Further notes and references will be supplied by the lecturer
Educational objectives
The course introduces to the theory of algebraic varieties as ringed spaces. Its goal is to familiarize the students with the tools they will need in order to use algebraic varieties, also with regard to other fields of the geometry.
Prerequisites
Elements of commutative algebra and fields theory, wich are stated as needed, and some elementary topology.
Teaching methods
face-to-face, office hours, usage of the platform “Unistudium” (https://www.unistudium.unipg.it)
Other information

Learning verification modality
The final exam consists in an oral discussion of about an hour on the subjects developped during the course. A detailed list of the subjects is provided at the end of the lectures.
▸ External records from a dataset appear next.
(** Values handed to [sysfs.output]: a level, or a tuple of values. *)
Inductive pyval : Type :=
| VInt (n : Z)
| VBool (b : bool)
| VTuple (l : list pyval).

Definition LOW : pyval := VInt 0.
Definition HIGH : pyval := VInt 1.

(** What a collaborator returns. *)
Inductive retval : Type :=
| RNone
| RInt (n : Z)
| RBool (b : bool).

(** Messages of the [RuntimeError]s raised in GPIO.py. *)
Inductive runtime_msg : Type :=
| ModeNotSet                                    (* "Mode has not been set" *)
| NotConfigured (c : channel)                   (* "Channel {0} is not configured" *)
| ConfiguredFor (c : channel) (d : direction)   (* "Channel {0} is configured for {1}" *)
| AlreadyConfigured (c : channel).              (* "Channel {0} is already configured" *)

Inductive key : Type :=
| KMode (m : mode)
| KChannel (c : channel).

Inductive exn : Type :=
| RuntimeError (m : runtime_msg)
| AssertionError
| KeyError (k : key)
| OSError (errno : Z)
| ZeroDivisionError
| OverflowError
| TypeError
| DutyCycleOutOfBounds (p : Q).   (* Exception("Duty cycle must br between 0 and 100 ...") *)

(** A registered callback: the user's callable (named by a number) closed
    over the channel, as [__wrap] builds it. *)
Definition callback : Type := nat.
Definition wrapped : Type := (callback * channel)%type.

(** Calls into [OPi.sysfs] and [OPi.event]. *)
Inductive call : Type :=
| SysExport (pin : Z)
| SysUnexport (pin : Z)
| SysDirection (pin : Z) (d : direction)
| SysInput (pin : Z)
| SysOutput (pin : Z) (v : pyval)
| EvBlockingWaitForEdge (pin : Z) (t : trigger) (timeout : Z)
| EvAddEdgeDetect (pin : Z) (t : trigger) (cb : option wrapped)
| EvRemoveEdgeDetect (pin : Z)
| EvAddEdgeCallback (pin : Z) (cb : option wrapped)
| EvEdgeDetected (pin : Z)
| EvCleanup (pin : Z)
| PWM_Export (chip pin : Z)
| PWM_Unexport (chip pin : Z)
| PWM_Polarity (chip pin : Z) (invert : bool)
| PWM_Enable (chip pin : Z)
| PWM_Disable (chip pin : Z)
| PWM_Frequency (chip pin : Z) (hz : Q)
| PWM_Period (chip pin : Z) (ns : Z)
| PWM_Duty_Cycle (chip pin : Z) (ns : Z)
| PWM_Duty_Cycle_Percent (chip pin : Z) (percent : Q).

Inductive response : Type :=
| Returns (v : retval)
| Raises (e : exn).

(** Advisory warnings ([warnings.warn]). *)
Inductive warning : Type :=
| PullUpDownUnsupported          (* "Pull up/down setting are not (yet) fully supported, ..." *)
| ChannelInUse (c : channel)     (* "Channel {0} is already in use, continuing anyway. ..." *)
| BouncetimeUnsupported          (* "bouncetime is not (yet) fully supported, ..." *)
| PwmPinInUse (pin : Z).         (* "Pin {0} is already in use, continuing anyway." *)

Inductive event : Type :=
| Io (c : call) (r : response)
| Warn (w : warning).

(** The collaborator calls of a log, without the warnings. *)
Fixpoint io_history (l : list event) : list (call * response) :=
  match l with
  | [] => []
  | Io c r :: t => (c, r) :: io_history t
  | Warn _ :: t => io_history t
  end.

Fixpoint warnings_of (l : list event) : list warning :=
  match l with
  | [] => []
  | Io _ _ :: t => warnings_of t
  | Warn w :: t => w :: warnings_of t
  end.

Definition calls_of (l : list event) : list call := map fst (io_history l).

(** The outside world: its answer to a call, given the calls answered so far. *)
Definition environment : Type := list (call * response) -> call -> response.

(* ================================================================== *)
(** ** Insertion-ordered dictionaries *)

Section Dict.
Variables (K V : Type) (eqb : K -> K -> bool).

Definition dict : Type := list (K * V).

Fixpoint dict_get (d : dict) (k : K) : option V :=
  match d with
  | [] => None
  | (k', v) :: t => if eqb k' k then Some v else dict_get t k
  end.

Definition dict_mem (d : dict) (k : K) : bool :=
  match dict_get d k with Some _ => true | None => false end.

(** [d[k] = v]: in place when the key exists, else at the end. *)
Fixpoint dict_set (d : dict) (k : K) (v : V) : dict :=
  match d with
  | [] => [(k, v)]
  | (k', v') :: t => if eqb k' k then (k', v) :: t else (k', v') :: dict_set t k v
  end.

(** [del d[k]] *)
Fixpoint dict_del (d : dict) (k : K) : dict :=
  match d with
  | [] => []
  | (k', v') :: t => if eqb k' k then dict_del t k else (k', v') :: dict_del t k
  end.

Definition dict_keys (d : dict) : list K := map fst d.
End Dict.

(* ================================================================== *)
(** ** The state-and-exception monad *)

Inductive result (A : Type) : Type :=
| Ok (a : A)
| Raise (e : exn).
Arguments Raise {A} e.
The aim of the exam is to evaluate the level and the quality of the knowledge the students have acquired and to check their ability in the exposition.
Extended program
Noetherian topological spaces. Sheaves and ringed spaces. Algebraic sets. Zariski topology. Polynomial and regular functions on algebraic sets. Affine varieties. Prevarieties and their morphisms: products of prevarieties. Algebraic varieties. Rational morphisms. Dimension of a variety. The local ring of a point of an algebraic variety: tangent and cotangent spaces. Regular and singular points of an algebraic variety. Algebraic varieties over an algebraic closed and over a really closed field. Algebraic transversality. Smooth morphisms of algebraic varieties. Projective and complete varieties. Fibre of a morphism. Finite morphisms. Bertini’s theorems. Complexification af an affine and projective real agebraic set. Analytic structure of real and complex varieties.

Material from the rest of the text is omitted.